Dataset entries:
◆ ◆ ◆ ◆ ◆ ◆ ◆
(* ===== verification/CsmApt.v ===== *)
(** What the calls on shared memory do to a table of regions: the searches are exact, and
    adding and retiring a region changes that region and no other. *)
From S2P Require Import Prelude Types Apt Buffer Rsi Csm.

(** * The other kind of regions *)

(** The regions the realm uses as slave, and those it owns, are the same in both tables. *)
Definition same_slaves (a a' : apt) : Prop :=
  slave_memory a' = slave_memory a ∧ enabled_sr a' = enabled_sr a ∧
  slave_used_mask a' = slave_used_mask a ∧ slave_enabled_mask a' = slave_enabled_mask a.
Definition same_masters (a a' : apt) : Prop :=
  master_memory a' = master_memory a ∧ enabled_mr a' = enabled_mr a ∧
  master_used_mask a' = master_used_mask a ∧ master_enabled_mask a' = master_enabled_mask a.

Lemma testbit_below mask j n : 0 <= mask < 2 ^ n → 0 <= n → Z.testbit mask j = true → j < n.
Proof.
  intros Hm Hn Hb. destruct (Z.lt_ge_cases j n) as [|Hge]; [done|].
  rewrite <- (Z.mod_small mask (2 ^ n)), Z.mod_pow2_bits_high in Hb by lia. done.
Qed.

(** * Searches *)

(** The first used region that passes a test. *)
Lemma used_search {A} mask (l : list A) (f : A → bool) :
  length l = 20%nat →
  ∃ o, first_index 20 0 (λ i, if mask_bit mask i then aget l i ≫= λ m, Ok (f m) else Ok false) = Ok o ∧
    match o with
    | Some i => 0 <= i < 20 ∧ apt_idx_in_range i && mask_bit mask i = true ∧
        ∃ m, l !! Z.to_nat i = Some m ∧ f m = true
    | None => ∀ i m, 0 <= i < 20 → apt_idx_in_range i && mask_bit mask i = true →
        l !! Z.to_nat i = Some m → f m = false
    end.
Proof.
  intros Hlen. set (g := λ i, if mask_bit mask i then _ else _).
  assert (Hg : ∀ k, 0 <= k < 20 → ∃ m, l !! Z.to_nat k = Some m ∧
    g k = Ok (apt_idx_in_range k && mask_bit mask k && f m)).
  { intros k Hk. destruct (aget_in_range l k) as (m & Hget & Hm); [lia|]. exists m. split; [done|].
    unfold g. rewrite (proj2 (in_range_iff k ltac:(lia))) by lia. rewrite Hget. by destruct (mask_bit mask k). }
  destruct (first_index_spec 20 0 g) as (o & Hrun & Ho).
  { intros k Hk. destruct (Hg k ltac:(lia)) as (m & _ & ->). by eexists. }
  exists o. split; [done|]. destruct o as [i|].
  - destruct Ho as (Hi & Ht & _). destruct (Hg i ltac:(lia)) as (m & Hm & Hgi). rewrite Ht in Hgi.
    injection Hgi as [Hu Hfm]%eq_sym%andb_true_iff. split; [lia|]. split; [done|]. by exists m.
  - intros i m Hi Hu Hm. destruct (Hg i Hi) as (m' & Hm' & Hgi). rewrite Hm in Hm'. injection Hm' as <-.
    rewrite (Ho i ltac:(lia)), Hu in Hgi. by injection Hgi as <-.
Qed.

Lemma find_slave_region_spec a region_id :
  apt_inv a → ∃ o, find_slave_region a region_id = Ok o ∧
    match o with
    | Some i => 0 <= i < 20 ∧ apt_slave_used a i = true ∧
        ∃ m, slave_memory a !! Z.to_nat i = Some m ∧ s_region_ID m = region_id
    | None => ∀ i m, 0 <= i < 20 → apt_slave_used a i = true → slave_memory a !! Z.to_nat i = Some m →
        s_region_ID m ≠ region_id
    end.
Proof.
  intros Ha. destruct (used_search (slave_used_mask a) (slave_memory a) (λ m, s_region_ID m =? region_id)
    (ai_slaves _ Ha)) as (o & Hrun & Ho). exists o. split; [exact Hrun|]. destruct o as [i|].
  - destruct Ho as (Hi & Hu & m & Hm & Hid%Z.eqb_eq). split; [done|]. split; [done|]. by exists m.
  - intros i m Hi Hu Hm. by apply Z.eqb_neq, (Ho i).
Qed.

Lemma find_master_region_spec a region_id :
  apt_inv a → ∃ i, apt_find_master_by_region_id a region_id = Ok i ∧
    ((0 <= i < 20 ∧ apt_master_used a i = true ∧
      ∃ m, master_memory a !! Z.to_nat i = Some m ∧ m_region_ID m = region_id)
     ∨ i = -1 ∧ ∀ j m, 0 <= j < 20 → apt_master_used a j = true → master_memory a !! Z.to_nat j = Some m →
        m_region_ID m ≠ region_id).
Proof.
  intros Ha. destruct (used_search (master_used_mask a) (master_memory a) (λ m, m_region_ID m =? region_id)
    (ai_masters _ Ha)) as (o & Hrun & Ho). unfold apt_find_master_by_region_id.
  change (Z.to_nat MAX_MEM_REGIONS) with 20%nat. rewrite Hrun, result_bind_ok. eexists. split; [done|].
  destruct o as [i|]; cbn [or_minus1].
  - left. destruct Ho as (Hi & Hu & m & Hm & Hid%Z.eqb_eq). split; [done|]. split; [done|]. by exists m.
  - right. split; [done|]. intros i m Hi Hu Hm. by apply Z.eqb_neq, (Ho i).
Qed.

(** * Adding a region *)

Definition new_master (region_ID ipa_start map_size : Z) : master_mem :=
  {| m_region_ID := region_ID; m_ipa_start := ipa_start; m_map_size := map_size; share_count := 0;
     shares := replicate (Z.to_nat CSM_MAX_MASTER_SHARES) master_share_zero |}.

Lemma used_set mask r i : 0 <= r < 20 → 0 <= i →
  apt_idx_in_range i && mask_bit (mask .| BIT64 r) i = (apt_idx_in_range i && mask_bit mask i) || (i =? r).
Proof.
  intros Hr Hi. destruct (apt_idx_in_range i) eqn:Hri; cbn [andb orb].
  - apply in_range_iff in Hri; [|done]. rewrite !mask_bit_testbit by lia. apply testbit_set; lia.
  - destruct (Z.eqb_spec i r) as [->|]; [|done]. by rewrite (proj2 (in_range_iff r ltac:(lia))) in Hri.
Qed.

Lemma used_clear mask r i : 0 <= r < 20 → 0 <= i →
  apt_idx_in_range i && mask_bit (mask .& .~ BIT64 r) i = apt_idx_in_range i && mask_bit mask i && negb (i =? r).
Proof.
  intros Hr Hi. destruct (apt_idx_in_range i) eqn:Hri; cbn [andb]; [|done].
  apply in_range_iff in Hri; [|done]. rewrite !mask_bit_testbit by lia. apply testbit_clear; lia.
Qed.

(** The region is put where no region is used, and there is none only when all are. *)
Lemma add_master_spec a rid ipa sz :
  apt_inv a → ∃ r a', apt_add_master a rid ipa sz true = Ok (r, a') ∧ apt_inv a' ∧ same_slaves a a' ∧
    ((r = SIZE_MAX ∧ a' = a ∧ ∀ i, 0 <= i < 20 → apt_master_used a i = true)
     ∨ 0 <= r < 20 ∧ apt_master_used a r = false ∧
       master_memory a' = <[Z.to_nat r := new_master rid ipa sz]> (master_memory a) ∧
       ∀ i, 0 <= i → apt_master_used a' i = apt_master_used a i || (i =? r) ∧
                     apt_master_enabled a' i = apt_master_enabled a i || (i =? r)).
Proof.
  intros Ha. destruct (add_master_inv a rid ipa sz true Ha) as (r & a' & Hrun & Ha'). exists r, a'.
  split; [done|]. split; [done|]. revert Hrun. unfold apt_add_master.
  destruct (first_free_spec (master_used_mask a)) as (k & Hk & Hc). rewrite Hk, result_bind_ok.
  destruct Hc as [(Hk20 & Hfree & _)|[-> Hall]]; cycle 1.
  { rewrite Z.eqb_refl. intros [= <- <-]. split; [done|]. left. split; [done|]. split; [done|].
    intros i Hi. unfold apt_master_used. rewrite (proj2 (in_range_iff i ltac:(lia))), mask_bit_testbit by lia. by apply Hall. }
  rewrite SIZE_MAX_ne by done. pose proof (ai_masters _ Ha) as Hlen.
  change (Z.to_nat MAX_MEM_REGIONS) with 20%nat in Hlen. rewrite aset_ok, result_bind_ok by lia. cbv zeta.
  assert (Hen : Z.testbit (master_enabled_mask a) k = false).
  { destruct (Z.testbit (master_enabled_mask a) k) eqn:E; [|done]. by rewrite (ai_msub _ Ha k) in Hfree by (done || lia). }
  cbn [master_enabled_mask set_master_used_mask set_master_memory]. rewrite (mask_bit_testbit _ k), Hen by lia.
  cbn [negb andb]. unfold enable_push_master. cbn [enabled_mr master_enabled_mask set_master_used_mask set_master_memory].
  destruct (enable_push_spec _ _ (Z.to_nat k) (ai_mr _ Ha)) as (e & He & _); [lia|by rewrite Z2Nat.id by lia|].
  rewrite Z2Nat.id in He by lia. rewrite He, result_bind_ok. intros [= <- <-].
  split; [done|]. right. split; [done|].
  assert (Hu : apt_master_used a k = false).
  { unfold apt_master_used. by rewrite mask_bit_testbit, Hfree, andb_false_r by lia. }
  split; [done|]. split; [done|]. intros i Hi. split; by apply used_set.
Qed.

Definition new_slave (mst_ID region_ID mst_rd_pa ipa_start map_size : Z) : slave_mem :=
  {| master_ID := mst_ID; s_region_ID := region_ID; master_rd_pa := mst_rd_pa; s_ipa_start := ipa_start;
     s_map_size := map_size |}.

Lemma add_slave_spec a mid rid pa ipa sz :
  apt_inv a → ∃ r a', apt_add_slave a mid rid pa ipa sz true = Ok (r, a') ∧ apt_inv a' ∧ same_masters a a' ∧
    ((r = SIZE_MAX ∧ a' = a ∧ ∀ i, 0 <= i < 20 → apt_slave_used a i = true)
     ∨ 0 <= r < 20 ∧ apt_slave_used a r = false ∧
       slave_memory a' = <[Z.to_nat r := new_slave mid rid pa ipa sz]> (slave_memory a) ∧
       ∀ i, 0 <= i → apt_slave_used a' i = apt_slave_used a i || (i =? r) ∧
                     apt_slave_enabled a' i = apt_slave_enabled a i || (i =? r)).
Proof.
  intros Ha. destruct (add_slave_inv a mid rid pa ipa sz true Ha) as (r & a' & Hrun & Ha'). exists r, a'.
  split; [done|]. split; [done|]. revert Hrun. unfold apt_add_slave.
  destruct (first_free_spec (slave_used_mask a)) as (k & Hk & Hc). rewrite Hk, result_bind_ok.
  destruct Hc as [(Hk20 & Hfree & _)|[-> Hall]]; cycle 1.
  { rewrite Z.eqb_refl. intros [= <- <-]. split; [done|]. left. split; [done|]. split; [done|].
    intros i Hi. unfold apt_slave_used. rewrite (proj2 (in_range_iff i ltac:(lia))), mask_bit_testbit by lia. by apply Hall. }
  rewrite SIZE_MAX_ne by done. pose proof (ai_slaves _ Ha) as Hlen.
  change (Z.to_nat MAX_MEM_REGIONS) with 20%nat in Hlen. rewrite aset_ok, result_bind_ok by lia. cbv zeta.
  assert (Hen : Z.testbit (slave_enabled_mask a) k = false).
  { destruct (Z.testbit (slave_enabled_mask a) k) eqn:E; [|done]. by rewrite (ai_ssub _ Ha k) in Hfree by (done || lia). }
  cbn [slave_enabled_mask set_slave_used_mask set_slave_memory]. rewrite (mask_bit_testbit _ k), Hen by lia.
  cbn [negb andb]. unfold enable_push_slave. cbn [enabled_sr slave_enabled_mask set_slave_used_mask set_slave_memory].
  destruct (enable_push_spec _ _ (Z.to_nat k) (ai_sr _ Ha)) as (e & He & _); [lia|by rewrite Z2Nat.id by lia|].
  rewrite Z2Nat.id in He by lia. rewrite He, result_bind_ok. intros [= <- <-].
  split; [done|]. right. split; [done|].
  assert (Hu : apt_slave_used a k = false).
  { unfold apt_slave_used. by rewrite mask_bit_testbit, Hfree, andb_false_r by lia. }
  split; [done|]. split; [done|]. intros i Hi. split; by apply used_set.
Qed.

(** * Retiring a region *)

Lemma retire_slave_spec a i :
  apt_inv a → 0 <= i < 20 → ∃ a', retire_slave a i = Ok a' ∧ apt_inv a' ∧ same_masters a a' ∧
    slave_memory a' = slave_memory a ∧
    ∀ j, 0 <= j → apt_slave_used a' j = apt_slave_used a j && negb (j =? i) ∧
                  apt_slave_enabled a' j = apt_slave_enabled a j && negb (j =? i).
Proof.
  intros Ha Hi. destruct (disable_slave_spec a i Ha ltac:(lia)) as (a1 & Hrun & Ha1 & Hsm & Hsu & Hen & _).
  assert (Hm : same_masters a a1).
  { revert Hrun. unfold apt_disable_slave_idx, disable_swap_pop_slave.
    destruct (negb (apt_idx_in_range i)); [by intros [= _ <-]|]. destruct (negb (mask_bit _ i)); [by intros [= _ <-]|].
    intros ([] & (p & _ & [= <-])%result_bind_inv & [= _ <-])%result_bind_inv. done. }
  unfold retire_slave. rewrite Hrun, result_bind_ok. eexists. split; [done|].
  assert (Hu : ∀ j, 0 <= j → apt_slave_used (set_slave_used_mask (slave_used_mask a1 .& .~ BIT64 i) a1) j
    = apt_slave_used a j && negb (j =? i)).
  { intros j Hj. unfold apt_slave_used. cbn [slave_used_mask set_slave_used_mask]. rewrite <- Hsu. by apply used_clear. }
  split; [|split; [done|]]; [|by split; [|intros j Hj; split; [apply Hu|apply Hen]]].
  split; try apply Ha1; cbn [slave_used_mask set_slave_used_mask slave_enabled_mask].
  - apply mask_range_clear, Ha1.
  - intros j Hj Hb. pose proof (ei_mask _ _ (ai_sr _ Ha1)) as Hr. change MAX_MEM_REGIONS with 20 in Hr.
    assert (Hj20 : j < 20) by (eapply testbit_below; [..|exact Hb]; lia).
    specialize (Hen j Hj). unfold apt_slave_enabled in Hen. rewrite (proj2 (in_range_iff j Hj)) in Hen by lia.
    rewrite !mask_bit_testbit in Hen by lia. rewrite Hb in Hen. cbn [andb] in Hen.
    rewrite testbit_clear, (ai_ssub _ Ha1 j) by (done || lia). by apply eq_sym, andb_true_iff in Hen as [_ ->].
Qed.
◆ ◆ ◆ ◆ ◆ ◆ ◆
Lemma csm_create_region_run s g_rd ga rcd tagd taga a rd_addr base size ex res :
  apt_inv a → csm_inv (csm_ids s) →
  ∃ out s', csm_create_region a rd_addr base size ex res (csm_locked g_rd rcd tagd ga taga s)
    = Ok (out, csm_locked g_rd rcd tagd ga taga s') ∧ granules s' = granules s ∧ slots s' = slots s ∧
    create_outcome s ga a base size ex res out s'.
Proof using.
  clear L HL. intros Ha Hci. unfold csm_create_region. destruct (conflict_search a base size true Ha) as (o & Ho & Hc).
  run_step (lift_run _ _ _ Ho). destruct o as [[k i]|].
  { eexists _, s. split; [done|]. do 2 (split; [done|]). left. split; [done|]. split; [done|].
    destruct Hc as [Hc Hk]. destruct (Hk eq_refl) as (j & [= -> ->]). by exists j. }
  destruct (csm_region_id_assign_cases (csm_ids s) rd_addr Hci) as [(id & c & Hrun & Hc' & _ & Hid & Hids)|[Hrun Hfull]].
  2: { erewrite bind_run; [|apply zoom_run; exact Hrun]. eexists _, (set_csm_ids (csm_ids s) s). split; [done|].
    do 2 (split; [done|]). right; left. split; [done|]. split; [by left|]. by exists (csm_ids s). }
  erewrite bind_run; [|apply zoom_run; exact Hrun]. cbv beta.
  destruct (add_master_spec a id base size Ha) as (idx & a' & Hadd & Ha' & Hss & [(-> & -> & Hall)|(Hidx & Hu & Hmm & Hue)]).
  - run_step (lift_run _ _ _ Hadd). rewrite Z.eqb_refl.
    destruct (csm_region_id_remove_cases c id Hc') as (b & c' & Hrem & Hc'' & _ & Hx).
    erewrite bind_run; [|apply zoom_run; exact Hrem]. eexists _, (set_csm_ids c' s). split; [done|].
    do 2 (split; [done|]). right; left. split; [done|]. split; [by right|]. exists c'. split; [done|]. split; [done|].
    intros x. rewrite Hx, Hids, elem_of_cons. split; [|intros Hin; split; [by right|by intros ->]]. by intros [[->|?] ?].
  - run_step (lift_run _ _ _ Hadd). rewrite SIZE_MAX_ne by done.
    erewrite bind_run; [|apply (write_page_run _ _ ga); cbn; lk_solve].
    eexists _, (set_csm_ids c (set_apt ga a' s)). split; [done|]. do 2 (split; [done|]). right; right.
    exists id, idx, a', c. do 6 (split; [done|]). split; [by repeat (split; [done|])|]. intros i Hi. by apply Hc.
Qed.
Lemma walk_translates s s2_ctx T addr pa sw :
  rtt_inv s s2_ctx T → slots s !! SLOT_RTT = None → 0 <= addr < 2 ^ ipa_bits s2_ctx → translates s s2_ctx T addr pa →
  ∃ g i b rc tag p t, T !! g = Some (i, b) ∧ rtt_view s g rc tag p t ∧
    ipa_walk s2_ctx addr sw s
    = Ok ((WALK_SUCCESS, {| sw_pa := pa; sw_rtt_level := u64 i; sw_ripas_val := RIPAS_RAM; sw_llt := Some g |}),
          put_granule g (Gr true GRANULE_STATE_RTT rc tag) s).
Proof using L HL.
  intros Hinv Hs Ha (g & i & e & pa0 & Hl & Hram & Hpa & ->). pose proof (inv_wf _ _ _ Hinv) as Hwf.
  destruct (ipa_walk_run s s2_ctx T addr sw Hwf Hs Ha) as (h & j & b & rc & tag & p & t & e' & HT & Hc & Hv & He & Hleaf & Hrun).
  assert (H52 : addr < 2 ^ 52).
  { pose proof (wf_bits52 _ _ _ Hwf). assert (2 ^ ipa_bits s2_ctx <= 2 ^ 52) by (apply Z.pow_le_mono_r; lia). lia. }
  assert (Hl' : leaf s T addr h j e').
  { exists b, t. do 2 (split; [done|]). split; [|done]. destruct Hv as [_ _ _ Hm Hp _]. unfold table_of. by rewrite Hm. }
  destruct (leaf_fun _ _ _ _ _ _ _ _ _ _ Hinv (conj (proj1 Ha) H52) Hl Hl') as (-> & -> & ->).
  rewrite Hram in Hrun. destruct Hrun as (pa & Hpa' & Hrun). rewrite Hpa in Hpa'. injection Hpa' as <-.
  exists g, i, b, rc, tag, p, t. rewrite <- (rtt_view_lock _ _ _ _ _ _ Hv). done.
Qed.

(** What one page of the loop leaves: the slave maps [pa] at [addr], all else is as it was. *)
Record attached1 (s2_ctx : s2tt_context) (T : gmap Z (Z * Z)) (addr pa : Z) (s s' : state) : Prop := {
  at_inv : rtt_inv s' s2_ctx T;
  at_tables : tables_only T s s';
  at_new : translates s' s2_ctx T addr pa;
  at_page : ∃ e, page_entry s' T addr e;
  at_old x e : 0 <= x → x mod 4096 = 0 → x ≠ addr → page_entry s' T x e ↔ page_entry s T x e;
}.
◆ ◆ ◆ ◆ ◆ ◆ ◆
* **Exercise**: Print again the lines of the entries above that fall between the line holding "(* ===== verification/CsmApt.v ===== *)" and the line holding "(** * The other kind of regions *)", inclusive, exactly as they stand.

* **Response below**:
(* ===== verification/CsmApt.v ===== *)
(** What the calls on shared memory do to a table of regions: the searches are exact, and
    adding and retiring a region changes that region and no other. *)
From S2P Require Import Prelude Types Apt Buffer Rsi Csm.

(** * The other kind of regions *)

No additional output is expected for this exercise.